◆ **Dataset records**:
··········

Lemma make_room_ok junk o ops : sparse_ok o ops -> sparse_ok (make_room junk 3 o) ops /\ hlen (make_room junk 3 o) = hlen o /\
  hlen o + 4 <= Z.of_nat (length (hmem (make_room junk 3 o))).
Proof.
  intros H. unfold make_room. destruct (Z.leb_spec 3 (Z.of_nat (length (hmem o)) - 1 - hlen o)); [split; [done|split; [done|lia]]|].
  set (n := if hlen o + 3 <? 1024 * 1024 then (hlen o + 3) * 2 else hlen o + 3 + 1024 * 1024). cbn [hlen hmem].
  assert (0 <= hlen o /\ hlen o + 3 <= n) as [Hpos Hn] by (pose proof (so_len _ _ H) as E; pose proof (size_nonneg ops); unfold HLL_HDR_SIZE in E; unfold n; destruct (Z.ltb_spec (hlen o + 3) (1024 * 1024)); lia).
  split; [|split; [done|rewrite length_realloc; lia]]. destruct H as [(hdr & rest & Hm & Hh & Hb & Hy & He) Hl Hok Hsp]. split; cbn [hmem hlen]; [|done..].
  unfold sparse_mem in Hm. assert (T : take (Z.to_nat (hlen o + 1)) (hmem o) = hdr ++ flat ops ++ [0]).
  { rewrite Hm. replace (hdr ++ flat ops ++ 0 :: rest) with ((hdr ++ flat ops ++ [0]) ++ rest) by app_eq. rewrite take_app_length'; [done|].
    rewrite !length_app, Hh, Hl. unfold size_of, HLL_HDR_SIZE. cbn [length]. lia. }
  exists hdr, (replicate (Z.to_nat (n + 1) - Z.to_nat (hlen o + 1)) junk). split; [|done]. unfold sparse_mem, realloc.
  assert (LT : length (take (Z.to_nat (hlen o + 1)) (hmem o)) = Z.to_nat (hlen o + 1)) by (rewrite T, !length_app, Hh, Hl; unfold size_of, HLL_HDR_SIZE; cbn [length]; lia).
  rewrite LT, take_ge by lia. rewrite T. app_eq.
Qed.

(** *** Adding an element *)

Lemma hllSparseAdd_ok max_bytes junk o ops ele c i : sparse_ok o ops -> element ele c i ->
  exists o', hllSparseAdd max_bytes junk o ele = Ret (if reg i (registers ops) <? c then 1 else 0, o') /\ grown max_bytes o o' (raise i c (registers ops)).
Proof.
  intros H He. pose proof He as (E & Hc & Hi). unfold hllSparseAdd. rewrite E. cbn [mbind res_bind]. unfold HLL_SPARSE_VAL_MAX_VALUE. destruct (Z.ltb_spec 32 c) as [Hc'|Hc'].
  - assert (reg i (registers ops) < c) as Hlt.
    { pose proof (registers_range ops (so_ops _ _ H)) as R. unfold reg. destruct (registers ops !! i) as [v|] eqn:Ev; cbn; [|lia]. rewrite Forall_lookup in R. specialize (R _ _ Ev). cbn in R. lia. }
    destruct (Z.ltb_spec (reg i (registers ops)) c); [|lia]. by apply promote_ok.
  - destruct (make_room_ok junk o ops H) as (H' & Hl & Hroom). set (o1 := make_room junk 3 o) in *. pose proof H' as [(hdr & rest & Hm & Hh & _) Hlen Hok Hsp]. unfold sparse_mem in Hm.
    destruct (find_opcode_ok (hmem o1) hdr rest (Z.of_nat i) ops [] (S (length (hmem o1))) 0 0) as (d & x & post & Eo & Hd & F); [done|done|done|done|cbn [app]; rewrite spans_nil; lia| |].
    { pose proof (flat_length ops Hok). rewrite Hm, !length_app. lia. }
    cbn [app] in Eo, F. rewrite size_nil, Z.add_0_r, <- Hlen in F. clear Hm Hlen. subst ops. cbn [prev_of] in F. rewrite F. cbn [mbind res_bind].
    pose proof (op_span_pos x (covered d post x Hok)). destruct (Z.eqb_spec (op_span x) 0); [lia|].
    destruct (update_opcode_ok max_bytes o1 d x post ele c i H' He Hc' Hd) as (o' & -> & G & G'); [lia|]. exists o'. split; [done|]. split; [done|].
    destruct G' as [G'|(G1 & G2 & G3)]; [by left|right]. split; [by apply (encoding_sparse o (d ++ x :: post))|]. split; [done|]. by rewrite Hl in G3.
Qed.

Lemma hllAdd_ok max_bytes junk o regs ele c i : hll_ok o regs -> element ele c i ->
  exists o', hllAdd max_bytes junk o ele = Ret (if reg i regs <? c then 1 else 0, o') /\ grown max_bytes o o' (raise i c regs).
Proof.
  intros H He. unfold hllAdd. destruct H as [ops H ->|H Hl Hy H4 Hv].
  - rewrite (encoding_sparse o ops H). cbn [mbind res_bind Z.eqb HLL_SPARSE HLL_DENSE]. by apply hllSparseAdd_ok.
  - rewrite (encoding_dense _ _ H H4). cbn [mbind res_bind]. rewrite Z.eqb_refl. destruct (dense_add_ok (hmem o) regs ele c i He H Hv) as (m' & -> & H' & Hv' & T). cbn [mbind res_bind].
    eexists. split; [done|]. destruct (header_kept _ _ T) as [T4 T5].
    destruct (is_hll_dense m' (raise i c regs) (hlen o)) as [G1 G2]; [done|done|congruence|congruence|done|]. split; [done|by left].
Qed.
(** * animated-waves: the parameter generators and the render pipeline

    A shallow embedding of the two variants of the <animated-waves> custom
    element, [src/index.ts] (module [Index]) and [test.ts] (module [Test]).

    - Element attributes are a finite map from names to strings;
      [getAttribute] is map lookup, [null] is [None].
    - JavaScript numbers are an interface [JSNumber] with two instances:
      [xnum], exact rational arithmetic extended with NaN and the two
      infinities (every operation follows IEEE 754 except that finite
      results are not rounded and the two zeros are one), over which the
      general theorems are proved, and [float], the kernel's binary64, on
      which the same code is run on concrete inputs.
    - [Math.random()] is a draw from a source [nat -> num], the state being
      the number of draws made so far.
    - A template literal is the list of its literal chunks and its
      substituted values, in order; string concatenation is list append. *)

From Stdlib Require Import ZArith QArith Lqa Floats String Ascii List Bool Lia.
From stdpp Require Import gmap strings.
Import ListNotations.
Open Scope string_scope.

(** ** Numbers *)

(** The operations the program uses on numbers. [ofDecimal s m e] is the
    number denoted by the decimal literal with sign [s] (true: negative),
    digits [m] and decimal exponent [e], that is (-1)^s * m * 10^e. *)
Class JSNumber (num : Type) := {
  nan : num;
  infinity : bool -> num;
  ofDecimal : bool -> N -> Z -> num;
  add : num -> num -> num;
  sub : num -> num -> num;
  mul : num -> num -> num;
  div : num -> num -> num;
  neg : num -> num;
  Math_max : num -> num -> num;
  isNaN : num -> bool;
  ltb : num -> num -> bool
}.

Definition lit {num : Type} `{JSNumber num} (m : Z) (e : Z) : num :=
  ofDecimal (m <? 0)%Z (Z.abs_N m) e.

Definition int {num : Type} `{JSNumber num} (z : Z) : num := lit z 0.

(** *** Exact arithmetic with NaN and infinities *)

Inductive xnum : Type :=
  | XNaN
  | XInf (negative : bool)
  | XFin (q : Q).

Definition Qneg (q : Q) : bool := Qle_bool q 0 && negb (Qeq_bool q 0).
Definition Qzero (q : Q) : bool := Qeq_bool q 0.

Definition xadd (a b : xnum) : xnum :=
  match a, b with
  | XNaN, _ | _, XNaN => XNaN
  | XInf s, XInf t => if eqb s t then XInf s else XNaN
  | XInf s, XFin _ | XFin _, XInf s => XInf s
  | XFin p, XFin q => XFin (p + q)%Q
  end.

Definition xneg (a : xnum) : xnum :=
  match a with
  | XNaN => XNaN
  | XInf s => XInf (negb s)
  | XFin q => XFin (- q)%Q
  end.

Definition xsub (a b : xnum) : xnum := xadd a (xneg b).

Definition xmul (a b : xnum) : xnum :=
  match a, b with
  | XNaN, _ | _, XNaN => XNaN
  | XInf s, XInf t => XInf (xorb s t)
  | XInf s, XFin q | XFin q, XInf s =>
      if Qzero q then XNaN else XInf (xorb s (Qneg q))
  | XFin p, XFin q => XFin (p * q)%Q
  end.

(** Division by a zero gives an infinity of the sign of the dividend, and
    NaN for 0/0 (the divisor is taken as +0). *)
Definition xdiv (a b : xnum) : xnum :=
  match a, b with
  | XNaN, _ | _, XNaN => XNaN
  | XInf _, XInf _ => XNaN
  | XInf s, XFin q => XInf (xorb s (Qneg q))
  | XFin _, XInf _ => XFin 0
  | XFin p, XFin q =>
      if Qzero q then (if Qzero p then XNaN else XInf (Qneg p))
      else XFin (p / q)%Q
  end.

Definition xltb (a b : xnum) : bool :=
  match a, b with
  | XNaN, _ | _, XNaN => false
  | XInf s, XInf t => s && negb t
  | XInf s, XFin _ => s
  | XFin _, XInf t => negb t
  | XFin p, XFin q => Qle_bool p q && negb (Qeq_bool p q)
  end.

Definition xmax (a b : xnum) : xnum :=
  match a, b with
  | XNaN, _ | _, XNaN => XNaN
  | _, _ => if xltb a b then b else a
  end.

Definition xisNaN (a : xnum) : bool :=
  match a with XNaN => true | _ => false end.

Definition xofDecimal (s : bool) (m : N) (e : Z) : xnum :=
  XFin (inject_Z (if s then - Z.of_N m else Z.of_N m)%Z * 10 ^ e)%Q.

#[export] Instance xnum_JSNumber : JSNumber xnum := {|
  nan := XNaN;
  infinity := XInf;
  ofDecimal := xofDecimal;
  add := xadd;
  sub := xsub;
  mul := xmul;
  div := xdiv;
  neg := xneg;
  Math_max := xmax;
  isNaN := xisNaN;
  ltb := xltb
|}.




(** *** binary64 *)

(** The binary64 value nearest to the positive rational [p/q], ties to
    even: the quotient is taken with 53 significant bits (fewer below the
    normal range), then rounded on the remainder. *)
Definition nearest (p q : positive) : float :=
  let scaled (e : Z) : Z * Z :=
    if (0 <=? e)%Z then (Zpos p, Zpos q * 2 ^ e)%Z
    else (Zpos p * 2 ^ (- e), Zpos q)%Z in
  let e0 := (Z.log2 (Zpos p) - Z.log2 (Zpos q) - 52)%Z in
  let e1 := let '(n, d) := scaled e0 in
            if (n / d <? 2 ^ 52)%Z then (e0 - 1)%Z else e0 in
  let e := Z.max e1 (-1074) in
  let '(n, d) := scaled e in
  let m := (n / d)%Z in
  let r := (n mod d)%Z in
  let m' := match (2 * r ?= d)%Z with
            | Lt => m
            | Gt => (m + 1)%Z
            | Eq => if Z.even m then m else (m + 1)%Z
            end in
  if (971 <? e)%Z || ((e =? 971)%Z && (m' =? 2 ^ 53)%Z) then PrimFloat.infinity
  else Z.ldexp (PrimFloat.of_uint63 (Uint63.of_Z m')) e.

Definition fofDecimal (s : bool) (m : N) (e : Z) : float :=
  let v := match m with
           | N0 => PrimFloat.zero
           | Npos p =>
               if (0 <=? e)%Z then nearest (p * Z.to_pos (10 ^ e)) 1
               else nearest p (Z.to_pos (10 ^ (- e)))
           end in
  if s then PrimFloat.opp v else v.

(** [Math.max]: NaN if an argument is NaN, and +0 is larger than -0. *)
Definition fmax (a b : float) : float :=
  if PrimFloat.is_nan a || PrimFloat.is_nan b then PrimFloat.nan
  else if PrimFloat.ltb a b then b
  else if PrimFloat.ltb b a then a
  else if PrimFloat.get_sign a then b else a.

#[export] Instance float_JSNumber : JSNumber float := {|
  nan := PrimFloat.nan;
  infinity := fun s => if s then PrimFloat.neg_infinity else PrimFloat.infinity;
  ofDecimal := fofDecimal;
  add := PrimFloat.add;
  sub := PrimFloat.sub;
  mul := PrimFloat.mul;
  div := PrimFloat.div;
  neg := PrimFloat.opp;
  Math_max := fmax;
  isNaN := PrimFloat.is_nan;
  ltb := PrimFloat.ltb
|}.

(** ** Strings *)

(** Strings are sequences of 8-bit characters. White space is the ASCII
    part of the language's [WhiteSpace] and [LineTerminator]: tab, line
    feed, vertical tab, form feed, carriage return and space. *)
Definition isSpace (c : ascii) : bool :=
  let n := nat_of_ascii c in
  ((9 <=? n) && (n <=? 13))%nat || (n =? 32)%nat.

Definition isDigit (c : ascii) : bool :=
  let n := nat_of_ascii c in ((48 <=? n) && (n <=? 57))%nat.

(** The value of a digit in the radix (10 or 16), if it is one. *)
Definition digitValue (radix : N) (c : ascii) : option N :=
  let n := N_of_ascii c in
  let v := if ((48 <=? n) && (n <=? 57))%N then Some (n - 48)%N
           else if ((97 <=? n) && (n <=? 102))%N then Some (n - 87)%N
           else if ((65 <=? n) && (n <=? 70))%N then Some (n - 55)%N
           else None in
  match v with
  | Some d => if (d <? radix)%N then Some d else None
  | None => None
  end.

Definition isSome {A : Type} (o : option A) : bool :=
  match o with Some _ => true | None => false end.

Fixpoint trimStart (s : string) : string :=
  match s with
  | String c r => if isSpace c then trimStart r else s
  | EmptyString => EmptyString
  end.

Fixpoint trimEnd (s : string) : string :=
  match s with
  | String c r =>
      match trimEnd r with
      | EmptyString => if isSpace c then EmptyString else String c EmptyString
      | r' => String c r'
      end
  | EmptyString => EmptyString
  end.

Definition trim (s : string) : string := trimEnd (trimStart s).

(** [s.split(',')]: the pieces between the commas; never empty. *)
Fixpoint split_comma (s : string) : list string :=
  match s with
  | EmptyString => [EmptyString]
  | String c r =>
      if Ascii.eqb c "," then EmptyString :: split_comma r
      else match split_comma r with
           | p :: ps => String c p :: ps
           | [] => [String c EmptyString]
           end
  end.

(** The longest prefix of characters satisfying [f], and the rest. *)
Fixpoint span (f : ascii -> bool) (s : string) : string * string :=
  match s with
  | String c r =>
      if f c then let '(a, b) := span f r in (String c a, b)
      else (EmptyString, s)
  | EmptyString => (EmptyString, EmptyString)
  end.

Fixpoint filterString (f : ascii -> bool) (s : string) : string :=
  match s with
  | String c r => if f c then String c (filterString f r) else filterString f r
  | EmptyString => EmptyString
  end.

(** The number written by a string of digits of the radix. *)
Fixpoint digitsValue (radix : N) (acc : N) (s : string) : N :=
  match s with
  | String c r =>
      match digitValue radix c with
      | Some d => digitsValue radix (acc * radix + d)%N r
      | None => acc
      end
  | EmptyString => acc
  end.

Definition takeSign (s : string) : bool * string :=
  match s with
  | String "-" r => (true, r)
  | String "+" r => (false, r)
  | _ => (false, s)
  end.

Definition contains (needle hay : string) : bool :=
  match String.index 0 needle hay with Some _ => true | None => false end.
Lemma get_set_other k k' v d :
  k' <> k -> PyDict.get k' (PyDict.set k v d) = PyDict.get k' d.
Proof.
  intros Hne.
  induction d as [|[k0 v0] d IH]; simpl.
  - destruct (String.eqb_spec k k'); [congruence|reflexivity].
  - destruct (String.eqb_spec k0 k) as [->|Hk0]; simpl.
    + destruct (String.eqb_spec k k'); [congruence|reflexivity].
    + destruct (String.eqb_spec k0 k'); [reflexivity|assumption].
Qed.

Lemma get_set_keep k k' v d :
  PyDict.get k' d = Some v -> PyDict.get k' (PyDict.set k v d) = Some v.
Proof.
  intros H. destruct (string_dec k' k) as [->|Hne].
  - apply get_set_same.
  - now rewrite get_set_other.
Qed.

(** The values of a dictionary after a [set] satisfy what the old values
    and the new value satisfy. *)
Lemma Forall_values_set (P : V -> Prop) k v d :
  Forall P (PyDict.values d) -> P v -> Forall P (PyDict.values (PyDict.set k v d)).
Proof.
  intros Hd Hv.
  induction d as [|[k' v'] d IH]; simpl.
  - constructor; [assumption|constructor].
  - unfold PyDict.values in Hd. simpl in Hd. inversion Hd; subst.
    destruct (String.eqb k' k); simpl; constructor; auto.
Qed.

(** *** Comprehensions *)

Lemma in_keys_comprehend f start names d k :
  In k (PyDict.keys (PyDict.comprehend f start names d))
  <-> In k (PyDict.keys d) \/ In k names.
Proof.
  revert start d.
  induction names as [|n names IH]; intros start d; simpl.
  - tauto.
  - rewrite IH, in_keys_set. intuition congruence.
Qed.
(** * node-unificontroller: the session protocol, the request executor and
      the push-channel listener of [lib/index.js]

    The development is a shallow embedding of the class exported by
    [lib/index.js].  Promises are defunctionalised: a pending promise is the
    continuation that will consume its outcome, and the event loop is a
    transition function over a [World] that holds the client object, the
    HTTP requests in flight and everything the client has produced so far
    (requests handed to axios, settled calls, emitted events).  Every
    callback of the source runs to completion inside one transition, as it
    does on the JavaScript event loop.

    What the platform decides is an input of the model: the answers of
    the network are events, what the constructor of a WebSocket accepts is
    a function the world holds, and so are the listeners the application
    has subscribed to ['error'], the one name on which the emitter throws
    when nobody listens.  The log lines of the source are left out, except
    for what evaluating their arguments can throw. *)

From Stdlib Require Import String Ascii List ZArith Bool Arith Lia.
From Stdlib Require Import Floats.SpecFloat.
Import ListNotations.

Set Warnings "-register-all".

#[local] Open Scope list_scope.
#[local] Open Scope string_scope.

(* ===================================================================== *)
(** * JavaScript data *)
(* ===================================================================== *)

(** ** Strings

    A JavaScript string is modelled by a [string] of bytes: the UTF-8
    encoding of the text (header values, which Node decodes as latin1, are
    their bytes).  All patterns the source matches against are ASCII, so
    matching on bytes and matching on UTF-16 code units agree. *)
Module Str.

Definition chars (s : string) : list ascii := list_ascii_of_string s.
Definition of_chars (l : list ascii) : string := string_of_list_ascii l.

(** [s.split(c)] for a one character separator: never returns the empty
    array, [''.split(';')] is [['']]. *)
Fixpoint split_chars (c : ascii) (l : list ascii) (cur : list ascii)
  : list (list ascii) :=
  match l with
  | [] => [rev cur]
  | x :: r =>
      if Ascii.eqb x c then rev cur :: split_chars c r []
      else split_chars c r (x :: cur)
  end.
(** * Hierarchical layout system ([crawl-ref/source/ui.h])

A shallow embedding of the widget base class, the event [Slot], the
vector-backed containers and the grid of [ui.h], with the properties
the layout specification states about them.

Conventions.
- A C++ [int] is a [Z]; arithmetic goes through [Int.add] and [Int.sub],
  which wrap to 32 bits in two's complement.
- [std::vector::operator[]] performs no bounds check; an access outside
  the vector is undefined behaviour and is the explicit [None] (or
  [OutOfRange]) result here.
- Pointers ([Target*], [shared_ptr<UI>]) are addresses, a [Z].
- Methods take the object as [this] and return the updated object. *)

From Stdlib Require Import ZArith List Bool Lia Sorted.
Import ListNotations.
Local Open Scope Z_scope.

Set Implicit Arguments.

(* ================================================================== *)
(** * Definitions *)
(* ================================================================== *)

(** ** Machine integers *)

Module Int.

Definition min_int : Z := - 2 ^ 31.
Definition max_int : Z := 2 ^ 31 - 1.

Definition in_range (z : Z) : Prop := min_int <= z <= max_int.

(** Reduction of a mathematical integer to the 32-bit signed range. *)
Definition wrap (z : Z) : Z := (z + 2 ^ 31) mod 2 ^ 32 - 2 ^ 31.

Definition add (a b : Z) : Z := wrap (a + b).
Definition sub (a b : Z) : Z := wrap (a - b).

(** Sum of a list of [int]s, accumulated left to right as a loop would. *)
Definition sum (l : list Z) : Z := fold_left add l 0.

End Int.

(** The mathematical sum of a list of integers, without wrap-around. *)
Definition Zsum (l : list Z) : Z := fold_right Z.add 0 l.

(** ** Results of operations that may abort or leave their vectors *)

Inductive outcome (A : Type) : Type :=
| Returned (a : A)
| AssertFailed          (* ASSERT(...) failed: the process aborts *)
| OutOfRange.           (* operator[] outside the vector: undefined *)

Arguments Returned {A} a.
Arguments AssertFailed {A}.
Arguments OutOfRange {A}.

··········

◆ **INSTRUCTIONS TO FOLLOW**: Using the data above, transcribe the lines that run from the line with "intros H He. unfold" to the line with "- A template", both ends kept, and output nothing else.

◆ **WRITTEN RESPONSE**:
  intros H He. unfold hllAdd. destruct H as [ops H ->|H Hl Hy H4 Hv].
  - rewrite (encoding_sparse o ops H). cbn [mbind res_bind Z.eqb HLL_SPARSE HLL_DENSE]. by apply hllSparseAdd_ok.
  - rewrite (encoding_dense _ _ H H4). cbn [mbind res_bind]. rewrite Z.eqb_refl. destruct (dense_add_ok (hmem o) regs ele c i He H Hv) as (m' & -> & H' & Hv' & T). cbn [mbind res_bind].
    eexists. split; [done|]. destruct (header_kept _ _ T) as [T4 T5].
    destruct (is_hll_dense m' (raise i c regs) (hlen o)) as [G1 G2]; [done|done|congruence|congruence|done|]. split; [done|by left].
Qed.
(** * animated-waves: the parameter generators and the render pipeline

    A shallow embedding of the two variants of the <animated-waves> custom
    element, [src/index.ts] (module [Index]) and [test.ts] (module [Test]).

    - Element attributes are a finite map from names to strings;
      [getAttribute] is map lookup, [null] is [None].
    - JavaScript numbers are an interface [JSNumber] with two instances:
      [xnum], exact rational arithmetic extended with NaN and the two
      infinities (every operation follows IEEE 754 except that finite
      results are not rounded and the two zeros are one), over which the
      general theorems are proved, and [float], the kernel's binary64, on
      which the same code is run on concrete inputs.
    - [Math.random()] is a draw from a source [nat -> num], the state being
      the number of draws made so far.
    - A template literal is the list of its literal chunks and its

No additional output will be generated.